Qanun-e-Shahadat (10 of 1984)---
----Art. 140---Criminal Procedure Code (V of 1898), S. 561-A---
Application for quashing of order---Cross-examination as to previous
statement in writing---Accused had challenged the order of the Trial
Court, whereby, while cross-examinating, counsel referred an
application to the witness filed by accused in other proceedings and
counsel attempted to confront contents but such questions were not
allowed by the Trial Court on the plea that since it was not exhibited in
the case therefore it could not be shown and contents could not be put
in cross-examination---Validity---Article 140 of the Qanun-e-Shahadat,
1984, described that a witness could well be cross-examined as to
previous statements, made by him in writing or reduced into writing,
if same was relevant---Such right had been provided because the rival
party might have competently produced such document at his turn,
therefore, right to cross-examine regarding earlier relevant statements
is not subject to production of that document, as per Part-1 of Art.140
of Qanun-e-Shahadat, 1984---Trial Court was not competent to disallow
such a question unless same would have been found 'irrelevant'---Law
was quite clear that mere production/exhibition of a document was
never a sufficient proof of its contents then admissibility and
relevancy therefore could also be examined by Trial Court at proper
time by taking objection or observation on record---Order impugned,
being in complete negation to Art. 140 of Qanun-e-Shahdat, 1984, could
not be sustained, hence the same was set-aside---Criminal revision
petition was allowed accordingly.
Muhammad Sarfraz v. State PLD 2013 SC 386 rel.
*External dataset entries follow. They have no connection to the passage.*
(* ===== verification/IntrospectRules.v ===== *)
(** [pureflow-introspection], views of rule sets
    (src/crates/pureflow-introspection/src/rules.rs): the summary of every rule,
    the surfaces its condition reads, and the analysis of unreachable rules. *)

From Stdlib Require Import ZArith Floats.SpecFloat.
From S2P Require Import Prelude RustStr BTree Types Json Context Message Metadata Rules RuleEval RuleContract.

(** ** The view *)

Module RuleActionSummary.
Inductive RuleActionSummary : Set :=
| Route (port : PortId)
| Drop
| DeadLetter
| Tag (key : rstr)
| Halt.
End RuleActionSummary.
Notation RuleActionSummary := RuleActionSummary.RuleActionSummary.

Module ConditionSurfaceSummary.
Record ConditionSurfaceSummary : Set := mk {
  payload : bool;
  tag : bool;
  provenance : bool;
  execution_context : bool;
  constant : bool;
}.
Definition default : ConditionSurfaceSummary := mk false false false false false.
Definition is_constant_only (s : ConditionSurfaceSummary) : bool :=
  constant s && negb (payload s) && negb (tag s) && negb (provenance s)
  && negb (execution_context s).
End ConditionSurfaceSummary.
Notation ConditionSurfaceSummary := ConditionSurfaceSummary.ConditionSurfaceSummary.

Module UnreachableReason.
Inductive UnreachableReason : Set :=
| ConditionIsNever
| ShadowedByAlways (shadowing_rule_id : rstr)
| ExactFieldEqSubsumed (shadowing_rule_id : rstr).
End UnreachableReason.
Notation UnreachableReason := UnreachableReason.UnreachableReason.

Module UnreachableRule.
Record UnreachableRule : Set := mk { rule_id : rstr; reason : UnreachableReason }.
End UnreachableRule.
Notation UnreachableRule := UnreachableRule.UnreachableRule.

Module RuleIntrospection.
Record RuleIntrospection : Set := mk {
  id : rstr;
  priority : N;
  description : rstr;
  action : RuleActionSummary;
  condition_surfaces : ConditionSurfaceSummary;
  target_ports : list PortId;
}.
End RuleIntrospection.
Notation RuleIntrospection := RuleIntrospection.RuleIntrospection.

Module RuleSetIntrospection.
Record RuleSetIntrospection : Set := mk {
  id : rstr;
  strategy : RuleEvalStrategy;
  rules : list RuleIntrospection;
  default_action : RuleActionSummary;
  trace_conditions : bool;
  unreachable_rules : list UnreachableRule;
}.
End RuleSetIntrospection.
Notation RuleSetIntrospection := RuleSetIntrospection.RuleSetIntrospection.

(** ** The projection *)

(** The first [match] of [collect_surfaces_inner]: the flag of one condition. *)
Definition mark_surface (s : ConditionSurface) (out : ConditionSurfaceSummary) :
    ConditionSurfaceSummary :=
  let 'ConditionSurfaceSummary.mk payload tag provenance execution_context constant := out in
  match s with
  | ConditionSurface.Payload =>
      ConditionSurfaceSummary.mk true tag provenance execution_context constant
  | ConditionSurface.Tag =>
      ConditionSurfaceSummary.mk payload true provenance execution_context constant
  | ConditionSurface.Provenance =>
      ConditionSurfaceSummary.mk payload tag true execution_context constant
  | ConditionSurface.ExecutionContext =>
      ConditionSurfaceSummary.mk payload tag provenance true constant
  | ConditionSurface.Constant =>
      ConditionSurfaceSummary.mk payload tag provenance execution_context true
  | ConditionSurface.Combinator => out
  end.

Fixpoint collect_surfaces_inner (condition : Condition) (out : ConditionSurfaceSummary) :
    ConditionSurfaceSummary :=
  let out := mark_surface (Condition.surface condition) out in
  match condition with
  | Condition.And inner | Condition.Or inner =>
      fold_left (λ out c, collect_surfaces_inner c out) inner out
  | Condition.Not inner => collect_surfaces_inner inner out
  | _ => out
  end.

Definition collect_surfaces (condition : Condition) : ConditionSurfaceSummary :=
  collect_surfaces_inner condition ConditionSurfaceSummary.default.

Definition collect_target_ports (action : RuleAction) : list PortId :=
  match action with RuleAction.Route port => [port] | _ => [] end.

Definition action_summary (action : RuleAction) : RuleActionSummary :=
  match action with
  | RuleAction.Route port => RuleActionSummary.Route port
  | RuleAction.Drop => RuleActionSummary.Drop
  | RuleAction.DeadLetter _ => RuleActionSummary.DeadLetter
  | RuleAction.Tag key _ => RuleActionSummary.Tag key
  | RuleAction.Halt _ => RuleActionSummary.Halt
  end.

(** [strategy_to_eval] of this crate. *)
Definition strategy_view (s : EvaluationStrategy) : RuleEvalStrategy :=
  match s with
  | EvaluationStrategy.FirstMatch => RuleEvalStrategy.FirstMatch
  | EvaluationStrategy.AllMatches => RuleEvalStrategy.AllMatches
  | EvaluationStrategy.Score => RuleEvalStrategy.Score
  end.

Definition is_never (condition : Condition) : bool :=
  match condition with Condition.Never => true | _ => false end.

Definition is_always (condition : Condition) : bool :=
  match condition with Condition.Always => true | _ => false end.

(** The three passes of [detect_unreachable], each appending to the report. *)
Fixpoint never_pass (rules : list Rule) (unreachable : list UnreachableRule) :
    list UnreachableRule :=
  match rules with
  | [] => unreachable
  | rule :: rules =>
      never_pass rules
        (if is_never (Rule.condition rule) then
           unreachable ++ [UnreachableRule.mk (Rule.id rule) UnreachableReason.ConditionIsNever]
         else unreachable)
  end.

Fixpoint always_pass (rules : list Rule) (always_rule_id : option rstr)
    (unreachable : list UnreachableRule) : list UnreachableRule :=
  match rules with
  | [] => unreachable
  | rule :: rules =>
      let unreachable :=
        match always_rule_id with
        | Some shadower =>
            if negb (is_never (Rule.condition rule)) then
              unreachable ++ [UnreachableRule.mk (Rule.id rule)
                                (UnreachableReason.ShadowedByAlways shadower)]
            else unreachable
        | None => unreachable
        end in
      let always_rule_id :=
        match always_rule_id with
        | None => if is_always (Rule.condition rule) then Some (Rule.id rule) else None
        | Some _ => always_rule_id
        end in
      always_pass rules always_rule_id unreachable
  end.

Definition already_reported (rule_id : rstr) (unreachable : list UnreachableRule) : bool :=
  existsb (λ u, bool_decide (UnreachableRule.rule_id u = rule_id)) unreachable.

(** The inner loop over the rules after [rule]; the derived equality of scalar
    values compares them as [scalar_eq] does. *)
Fixpoint field_eq_inner (rule : Rule) (p1 : FieldPath) (v1 : ScalarValue) (rules : list Rule)
    (unreachable : list UnreachableRule) : list UnreachableRule :=
  match rules with
  | [] => unreachable
  | later :: rules =>
      field_eq_inner rule p1 v1 rules
        (match Rule.condition later with
         | Condition.FieldEq p2 v2 =>
             if bool_decide (p1 = p2) && scalar_eq v1 v2
                && negb (already_reported (Rule.id later) unreachable) then
               unreachable ++ [UnreachableRule.mk (Rule.id later)
                                 (UnreachableReason.ExactFieldEqSubsumed (Rule.id rule))]
             else unreachable
         | _ => unreachable
         end)
  end.

Fixpoint field_eq_pass (rules : list Rule) (unreachable : list UnreachableRule) :
    list UnreachableRule :=
  match rules with
  | [] => unreachable
  | rule :: rules =>
      field_eq_pass rules
        (match Rule.condition rule with
         | Condition.FieldEq p1 v1 => field_eq_inner rule p1 v1 rules unreachable
         | _ => unreachable
         end)
  end.

Definition detect_unreachable (rule_set : RuleSet) : list UnreachableRule :=
  let rules := RuleSet.rules rule_set in
  let unreachable := never_pass rules [] in
  if decide (RuleSet.strategy rule_set = EvaluationStrategy.FirstMatch) then
    let unreachable := always_pass rules None unreachable in
    field_eq_pass rules unreachable
  else unreachable.

Definition introspect_rule (rule : Rule) : RuleIntrospection :=
  RuleIntrospection.mk (Rule.id rule) (Rule.priority rule) (Rule.description rule)
    (action_summary (Rule.action rule)) (collect_surfaces (Rule.condition rule))
    (collect_target_ports (Rule.action rule)).

Definition introspect_rule_set (rule_set : RuleSet) : RuleSetIntrospection :=
  RuleSetIntrospection.mk (RuleSet.id rule_set) (strategy_view (RuleSet.strategy rule_set))
    (introspect_rule <$> RuleSet.rules rule_set) (action_summary (RuleSet.default_action rule_set))
    (RuleSet.trace_conditions rule_set) (detect_unreachable rule_set).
Farhad Khan for Applicant.
Muhammad Rahib Lakho for Respondents Nos. 1 and 2.
Faheem Hussain, D.P.G. for Respondents Nos. 3, 4 and 5.
ORDER
SALAHUDDIN PANHWAR, J.---Learned counsel for the applicant
(accused) has challenged order of the trial Court, whereby, while cross-
examination. Learned counsel referred an application to the witness
filed by him in other proceedings. Further counsel attempted to
confront contents but such questions were not allowed by the trial
court on the plea that since it is not exhibited in the case therefore it
cannot be shown and contents cannot be put in cross-examination.
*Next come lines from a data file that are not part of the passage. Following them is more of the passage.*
(** The arena a condition is encoded as evaluates, at its root, to the condition,
    whatever nodes are stored before or after it: children are stored before their
    parents, so the recursion of the guest ends after at most as many calls as the
    root index says. *)
Theorem condition_arena_faithful `{J : JsonNumber} `{!JsonText} (c : Condition)
  (before after : list Wit.ConditionNode) (payload : PacketPayload) (context : EvalContext)
  (text : Wit.PacketPayload) :
  let (root, nodes) := arena c before in
  push_condition c (Wit.node_val <$> before) = (root, Wit.node_val <$> nodes)
  ∧ ((N.of_nat (length nodes) <= 2 ^ 32)%N →
     ∀ fuel, N.to_nat root < fuel →
       Guest.eval_node fuel (nodes ++ after) root (guest_payload payload)
         (wit_context context text)
       = Some (eval_condition c payload context)).
Proof.
  pose proof (push_condition_val c before) as Hv.
  pose proof (arena_reads payload context text c before) as Hr.
  destruct (arena c before) as [root nodes]. split; [done|]. intros Hlen.
  destruct Hr as [_ Hr]. by destruct (Hr Hlen) as [_ Hread], (Hread after) as [_ ?].
Qed.
(* ===== verification/WasmRuleNode.v ===== *)
(** [pureflow-wasm], the rule node with a WASM guest
    (src/crates/pureflow-wasm/src/rules_node.rs).

    The node differs from the native one (RuleNode.v) in its evaluation: the rule
    set and the packet go through the boundary of WasmRules.v.  The functions that
    act on the decision ([execute_action], [forward_packet], the evaluation record)
    are the same code in both crates and are used from RuleNode.v.  The evaluation
    is a state of its own, because the rest of the system runs on while the guest
    does. *)

From Stdlib Require Import Lia.
From stdpp Require Import relations.
From S2P Require Import Prelude RustStr BTree Types Workflow Errors Json Context Message Metadata MetadataSink Rules RuleEval Channel Ports PortsSpec RuleContract RuleNode Wiring Wasm WasmSpec WasmRules RulesGuest WasmRulesSpec.

Section node.
Context `{J : JsonNumber} `{!JsonDisplay} `{!FloatDisplay} `{!JsonText} `{W : !Wasmtime}
  {S : Type} `{!MetadataSink S} `{M : !Mpsc PortPacket}.

(** [packet_counter] as in the native node. *)
Record WasmRuleNode : Set := mk_wasm_node {
  wasm_rule_set : RuleSet;
  wasm_component_of : WasmtimeRuleComponent;
  wasm_sink : bool;
  wasm_counter : N;
}.

Definition wasm_node_new (rs : RuleSet) (component : WasmtimeRuleComponent) : WasmRuleNode :=
  mk_wasm_node rs component false 0.
Definition wasm_node_with_metadata_sink (n : WasmRuleNode) : WasmRuleNode :=
  mk_wasm_node (wasm_rule_set n) (wasm_component_of n) true (wasm_counter n).

Definition build_host_context (ctx : NodeContext) (packet : PortPacket) : HostEvalContext :=
  HostEvalContext.mk (MessageEnvelope.payload packet) []
    ((λ ep, as_str (MessageEndpoint.node_id ep)) <$>
       MessageRoute.source (MessageMetadata.route (MessageEnvelope.metadata packet)))
    (Some (as_str (packet_arrival packet))) 0 (as_str (NodeContext.workflow_id ctx)) [].

(** The suspension points of [run], the evaluation, and its end. *)
Inductive wasm_state : Type :=
| WBegin
| WLoopHead (in_port : PortId)
| WReceiving (in_port : PortId)
| WEvaluating (in_port : PortId) (packet : PortPacket)
| WSending (in_port : PortId) (kind : SendKind) (port_id : PortId) (packet : PortPacket)
| WFinished (r : result unit PureflowError).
2. Heard learned counsel for the respective parties.
3. Learned counsel for the applicant (accused) has referred clause
(2) of Article 132 of the Qanun-e-Shahadat Order, 1984, which is that
"the examination of a witness by the adverse party shall be called his
cross-examination" and further contends that trial Court was bound to
allow the applicant in order to bring his case (defence plea) on record
as the matter was relating to Illegal Dispossession Act and it has two
effects, one is acquittal/ conviction, another is judgment on property
thus criminal and civil liability is to be adjudicated by the trial court.
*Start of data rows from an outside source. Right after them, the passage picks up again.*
(* ===== verification/FsWatcher.v ===== *)
(** [pureflow-nodes-fs] (src/crates/pureflow-nodes-fs/src/lib.rs): the node that
    watches a path and emits a packet for every change.

    The run is a state machine over its suspension points, the send and the yield.
    The file system watcher of the notify crate and the channel it feeds are given
    by what each turn finds there; the clock is read once per event.  The theorem
    relates the packets sent to the events taken from that channel. *)

From Stdlib Require Import Lia Strings.Byte.
From stdpp Require Import relations.
From S2P Require Import Prelude RustStr BTree Types Workflow Errors Json Context Message Metadata MetadataSink Channel Ports PortsSpec Wiring.

(** [PathBuf], with [path.to_string_lossy().into_owned().into_bytes()]. *)
Class FsPath := { fs_path : Set; path_lossy_bytes : fs_path → list byte }.

Section watcher.
Context `{J : JsonNumber} `{P : !FsPath} {S : Type} `{!MetadataSink S} `{M : !Mpsc PortPacket}.

Record FsWatcherNode : Set := mk_fs_node { watch_path : fs_path; debounce_ms : N }.
Definition fs_node_new (watch_path : fs_path) : FsWatcherNode := mk_fs_node watch_path 50.

(** [Duration::from_millis]. *)
Definition debounce (node : FsWatcherNode) : Duration := (debounce_ms node * 1000000)%N.

(** [Instant], in nanoseconds; [duration_since] saturates at zero. *)
Notation Instant := N.

(** What [rx.try_recv()] finds: the paths of an event and the time it is taken, no
    event, or no watcher. *)
Inductive fs_event : Set :=
| FsEvent (now : Instant) (paths : list fs_path)
| FsEmpty
| FsDisconnected.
4. In contra, learned counsel for the respondents (complainant)
argued that applicant will be competent to bring any record during his
statement (Section 342, Cr.P.C) hence, order of the trial court is very
legal. Whereas, learned D.P.G. agitated that Article 132, Sub-Article (2)
of Qanun-e-Shahadat Order, 1984 relates to the relevancy of document,
thus applicant failed to substantiate the same.
5. At the very outset, it is relevant to mention here that the Cr.P.C.
provides a fair opportunity to either sides i.e. prosecution/complainant
party and defence to examine witnesses and production of documents
in order to prove or disprove the charges or defence (265-F Cr.P.C.).
The Code and provisions of Qanun-e-Shahadat Order, 1984 have made
it clear that there are two categories of witnesses i.e. the prosecution
witnesses/ complainant's witnesses and the defence witnesses and
both categories are distinctly placed shall not be intermingled.
Reference, if any, may be made to the case of Chairman, NAB v.
Muhammad Usman and others (PLD 2018 SC 28) wherein it is observed
as:--
12. From the entire scheme of above provisions of Cr.P.C. and of the
provisions of the Qanun-e-Shahadat Order, 1984, it becomes
clearer than crystal that the two categories of witnesses i.e. the
prosecution witnesses and the defence witnesses are distinctly
placed pole apart and both cannot and shall not be intermingled.
6. Since, the witness of prosecution or defence legally can't be
compelled to say the favouring version or document of rival side,
therefore, if the law would have allowed things to be led by whims and
wishes of parties then it would have never been possible for other side
to test veracity/credibility of witness, under examination, by referring
document which the party deliberately avoids production. To avoid
such undue advantage, the legislature did include the Article 140 in
Qanun-e-Shahadat Order, 1984 which reads as:-
"Article 140. Cross-examination as to previous statements in writing.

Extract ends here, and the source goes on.